Sept. 22 (Bloomberg) -- At least four people were killed in fighting in Benghazi as unarmed protesters tried to capture a base of the Islamist militia blamed by some Libyan officials for involvement in the killing of U.S. Ambassador Chris Stevens.

More than 70 were injured in the clashes, the state-run Libyan news agency LANA said, citing health officials. In a separate report, the agency said five corpses of National Army members were found in Benghazi.

Crowds earlier took control of a base of the Ansar al- Sharia group inside Benghazi and one used by a second militia, after a day of demonstrations against the government over its alleged failure to discipline fighters.

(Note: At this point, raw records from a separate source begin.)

(** ** The multiplicity of a root *)



Section Multiplicity.

Context {num : Type} (A : Arith num).

Lemma multiplicity_loop_cons (f : callable num) (kw : gmap string (callable num))
    (root tol : num) (i : Z) (range : list Z) (i0 : option Z) :
  multiplicity_loop A f root tol (<["d0f" := f]> kw) (i :: range) i0 =
    (v <- derivative A f kw i root ;;
     if negb (ltb A (absv A v) tol) then Ok (Some i)
     else multiplicity_loop A f root tol (<["d0f" := f]> kw) range (Some i)).
Proof. reflexivity. Qed.



End Multiplicity.


(** The root 0 of [x**3] has multiplicity 3. *)
Example multiplicity_cube :
  multiplicity Exact.A Inputs.cube (Inputs.int 0) (Some (Exact.Mpf (1 # 1000)))
    (Some 4%Z) Inputs.cube_derivatives = Ok 3%Z.
Proof. vm_compute. reflexivity. Qed.

(** * Further properties *)

(** ** The loop of the driver, continued *)

Section Driver_continued.

Context {num : Type} (A : Arith num).

Lemma keeps_going_bound (tol : num) (maxsteps i : Z) (x e : num) :
  stops A tol maxsteps (i + 1) e = false -> (i + 1 < maxsteps)%Z.
Proof.
  unfold stops. intros H. apply orb_false_iff in H. destruct H as [_ H].
  apply Z.leb_gt in H. exact H.
Qed.

Lemma drive_sequence_ends {S : Type} (next : S -> step num S) (tol : num) (maxsteps : Z) :
  forall (ps : list (num * num)) (budget : nat) (fr fr' : S) (i : Z) (x0 : option num)
         (x e : num),
    pull next (length ps + 1) fr = Some ((ps ++ [(x, e)])%list, fr') ->
    next fr' = Stop ->
    keeps_going A tol maxsteps i ps = true ->
    (maxsteps - i - 1 <= Z.of_nat budget)%Z ->
    drive A next tol maxsteps budget fr i x0 = Ok (Some x).
Proof.
  induction ps as [|[x1 e1] ps IH]; intros budget fr fr' i x0 x e Hpull Hend Hgo Hb.
  - simpl in Hpull. destruct (next fr) as [x' e' fr1| |err] eqn:Hn; try discriminate.
    inversion Hpull; subst. clear Hpull.
    destruct budget; simpl; rewrite Hn;
      destruct (ltb A e tol || (maxsteps <=? i + 1)%Z); try reflexivity.
    destruct budget; simpl; rewrite Hend; reflexivity.
  - simpl in Hpull. destruct (next fr) as [x' e' fr1| |err] eqn:Hn; try discriminate.
    destruct (pull next (length ps + 1) fr1) as [[qs fr2]|] eqn:Hp; try discriminate.
    inversion Hpull; subst. clear Hpull.
    simpl in Hgo. apply andb_true_iff in Hgo. destruct Hgo as [Hns Hgo].
    apply negb_true_iff in Hns.
    pose proof (keeps_going_bound tol maxsteps i x1 e1 Hns) as Hlt.
    unfold stops in Hns.
    destruct budget as [|budget]; [simpl in Hb; lia|].
    simpl. rewrite Hn, Hns.
    apply (IH budget fr1 fr' (i + 1)%Z (Some x1) x e Hp Hend Hgo). lia.
Qed.

Lemma drive_sequence_raises {S : Type} (next : S -> step num S) (tol : num)
    (maxsteps : Z) (err : exn num) :
  forall (ps : list (num * num)) (budget : nat) (fr fr' : S) (i : Z) (x0 : option num),
    pull next (length ps) fr = Some (ps, fr') ->
    next fr' = Throw err ->
    keeps_going A tol maxsteps i ps = true ->
    (maxsteps - i - 1 <= Z.of_nat budget)%Z ->
    drive A next tol maxsteps budget fr i x0 = Raise err.
Proof.
  induction ps as [|[x1 e1] ps IH]; intros budget fr fr' i x0 Hpull Hend Hgo Hb.
  - simpl in Hpull. inversion Hpull; subst.
    destruct budget; simpl; rewrite Hend; reflexivity.
  - simpl in Hpull. destruct (next fr) as [x' e' fr1| |err'] eqn:Hn; try discriminate.
    destruct (pull next (length ps) fr1) as [[qs fr2]|] eqn:Hp; try discriminate.
    inversion Hpull; subst. clear Hpull.
    simpl in Hgo. apply andb_true_iff in Hgo. destruct Hgo as [Hns Hgo].
    apply negb_true_iff in Hns.
    pose proof (keeps_going_bound tol maxsteps i x1 e1 Hns) as Hlt.
    unfold stops in Hns.
    destruct budget as [|budget]; [simpl in Hb; lia|].
    simpl. rewrite Hn, Hns.
    apply (IH budget fr1 fr' (i + 1)%Z (Some x1) Hp Hend Hgo). lia.
Qed.

(** X1. When the solver's sequence ends after a pair and none of the pairs
    before it breaks the loop, the loop variable holds the [x] of that last
    pair, whether that pair breaks the loop or the sequence ends under it. *)
Theorem findroot_sequence_exhausted (a : findroot_args num) (xs : list num)
    (cls : solver_class num) (it : iterations num) (ps : list (num * num)) (x e : num)
    (fr : it_frame it) :
  let tol := findroot_tol A (arg_force_type a) (arg_tol a) in
  let maxsteps := findroot_maxsteps (findroot_kwargs A a) it in
  findroot_x0 A (arg_force_type a) (arg_x0 a) = Ok xs ->
  findroot_solver A (arg_solver a) = Ok cls ->
  cls (arg_f a) xs (findroot_kwargs A a) = Ok it ->
  pull (it_next it) (length ps + 1) (it_start it) = Some ((ps ++ [(x, e)])%list, fr) ->
  it_next it fr = Stop ->
  keeps_going A tol maxsteps 0 ps = true ->
  findroot_search A a = Ok (Some x) /\
  findroot_body A a = findroot_verify A (arg_verify a) (arg_f a) tol (Some x).
Proof.
  intros tol maxsteps Hx Hs Hc Hpull Hend Hgo.
  assert (Hsearch : findroot_search A a = Ok (Some x)).
  { rewrite (findroot_search_eq A a xs cls it Hx Hs Hc). unfold findroot_loop.
    apply (drive_sequence_ends (it_next it) tol maxsteps ps _ _ fr 0%Z
             (comprehension_x (arg_x0 a)) x e Hpull Hend Hgo). lia. }
  split; [exact Hsearch|]. unfold findroot_body. rewrite Hsearch. reflexivity.
Qed.

(** X2. An exception that leaves the solver's generator, after pairs none
    of which breaks the loop, leaves [findroot] as it is: the driver catches
    nothing. *)
Theorem findroot_propagates_exception (a : findroot_args num) (xs : list num)
    (cls : solver_class num) (it : iterations num) (ps : list (num * num))
    (fr : it_frame it) (err : exn num) :
  let tol := findroot_tol A (arg_force_type a) (arg_tol a) in
  let maxsteps := findroot_maxsteps (findroot_kwargs A a) it in
  findroot_x0 A (arg_force_type a) (arg_x0 a) = Ok xs ->
  findroot_solver A (arg_solver a) = Ok cls ->
  cls (arg_f a) xs (findroot_kwargs A a) = Ok it ->
  pull (it_next it) (length ps) (it_start it) = Some (ps, fr) ->
  it_next it fr = Throw err ->
  keeps_going A tol maxsteps 0 ps = true ->
  findroot_body A a = Raise err.
Proof.
  intros tol maxsteps Hx Hs Hc Hpull Hend Hgo.
  unfold findroot_body. rewrite (findroot_search_eq A a xs cls it Hx Hs Hc).
  unfold findroot_loop.
  rewrite (drive_sequence_raises (it_next it) tol maxsteps err ps _ _ fr 0%Z
             (comprehension_x (arg_x0 a)) Hpull Hend Hgo); [reflexivity|lia].
Qed.

End Driver_continued.

Lemma findroot_sequence_exhausted_witness :
  findroot_search Exact.A Inputs.call_linear_default = Ok (Some (Exact.Mpf (1 # 2))) /\
  findroot_body Exact.A Inputs.call_linear_default =
    findroot_verify Exact.A true Inputs.linear
      (findroot_tol Exact.A FT_convert_lossless None) (Some (Exact.Mpf (1 # 2))).
Proof.
  apply (findroot_sequence_exhausted Exact.A Inputs.call_linear_default
           [Exact.Mpf 0]
           (instantiate (Secant_init Exact.A) (Secant_iter Exact.A))
           (Secant_iter Exact.A
              {| Secant_f := Inputs.linear; Secant_x0 := Exact.Mpf 0;
                 Secant_x1 := Exact.Mpf (1 # 4) |})
           [(Exact.Mpf (1 # 2), Exact.Mpf (1 # 4))]
           (Exact.Mpf (1 # 2)) (Exact.Mpf (1 # 4))
           (Secant_loop (Exact.Mpf (1 # 2)) (Exact.Mpf (1 # 2)) (Exact.Mpf 0))).
  - reflexivity.
  - reflexivity.
  - reflexivity.
  - vm_compute. reflexivity.
  - vm_compute. reflexivity.
  - vm_compute. reflexivity.
Defined.

Lemma findroot_propagates_exception_witness :
  findroot_body Exact.A (Inputs.call_anderson Inputs.square (-1) 1) =
    Raise ZeroDivisionError.
Proof.
  apply (findroot_propagates_exception Exact.A
           (Inputs.call_anderson Inputs.square (-1) 1)
           [Inputs.int (-1); Inputs.int 1]
           (instantiate (Anderson Exact.A) (Illinois_iter Exact.A))
           (Illinois_iter Exact.A
              {| Illinois_a := Inputs.int (-1); Illinois_b := Inputs.int 1;
                 Illinois_f := Inputs.square;
                 Illinois_tol := findroot_tol Exact.A FT_convert_lossless None;
                 Illinois_verbose := false; Illinois_method := "anderson";
                 Illinois_getm := fun fz fb =>
                   t <- div Exact.A fz fb ;;
                   let m := sub Exact.A (lit Exact.A 1) t in
                   if ltb Exact.A (lit Exact.A 0) m then Ok m
                   else Ok (lit Exact.A (1 # 2)) |})
           [] Illinois_entry ZeroDivisionError).
  - reflexivity.
  - reflexivity.
  - reflexivity.
  - reflexivity.
  - vm_compute. reflexivity.
  - reflexivity.
Defined.

(** ** Where the sequences end *)

Ltac step_cases :=
  unfold bindS, bind, div;
  repeat match goal with
         | |- context [match ?m with Ok _ => _ | Raise _ => _ end] => destruct m
         | |- context [if ?c then _ else _] => destruct c
         end.

Section Endings.

Context {num : Type} (A : Arith num).

Lemma MNewton_init_fields (f : callable num) (x : num) (kw : kwargs num) (self : MNewton) :
  MNewton_init A f [x] kw = Ok self -> MNewton_f self = f /\ MNewton_x0 self = x.
Proof.
  unfold MNewton_init. destruct (kw_d2f kw); [destruct (kw_df kw)|]; simpl;
    intros H; try discriminate H; injection H as <-; split; reflexivity.
Qed.

Lemma MNewton_stops_at_zero (self : MNewton) (x v : num) :
  MNewton_f self x = Ok v -> is_zero A v = true -> MNewton_next A self x = Stop.
Proof.
  intros Hf Hz. unfold MNewton_next. rewrite Hf. simpl. rewrite Hz. reflexivity.
Qed.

“We have to rid Benghazi of the militias,” said 21-year- old manager Hamza Gehani, a protester who helped storm the Abu Salem base. “We need only the army and police, we do not need the militias.”

Tensions in Benghazi have risen since the Sept. 11 attack on the U.S. consulate and a second accommodation site that resulted in the deaths of four diplomats. Prime Minister-elect Mustafa Abushagur said Sept. 20 that eight Libyan nationals were arrested in connection with the consulate assault and Ansar al- Shariah was one of the groups thought to be involved.

The president of Libya’s parliament, Mohammed Yussef Magariaf, who blamed Ansar al-Sharia for involvement in the attack on the consulate, asked protesters today to return to their homes after “successfully evacuating the illegal militias.” The comments were aired on Libyan television.

City Rally

A crowd of several thousand people gathered in Benghazi yesterday at a Rally to Save Benghazi, called to demand that government forces disarm militias including Ansar al-Sharia.

When the protest finished, groups of youths moved to two nearby militia bases, one used by Ansar al-Sharia, and occupied them. There was little resistance and units of police and military police secured both bases.

Shortly after 11 p.m. local time, large groups of protesters in civilian cars drove to a second Ansar al-Sharia base at Hwari, on the southern outskirts of Benghazi.

Units inside the base opened fire on the demonstrators, said Mohammed El Gadari, an aviation student, who witnessed the shooting.

Traffic jams around the base hampered ambulances and private cars conveying the wounded to city hospitals. Army and police units, some with pick-up trucks mounting anti-aircraft guns, struggled through the traffic to deploy around the base just after midnight local time.

U.S. Secretary of State Hillary Clinton called the attack on the consulate compound a “terrorist attack.”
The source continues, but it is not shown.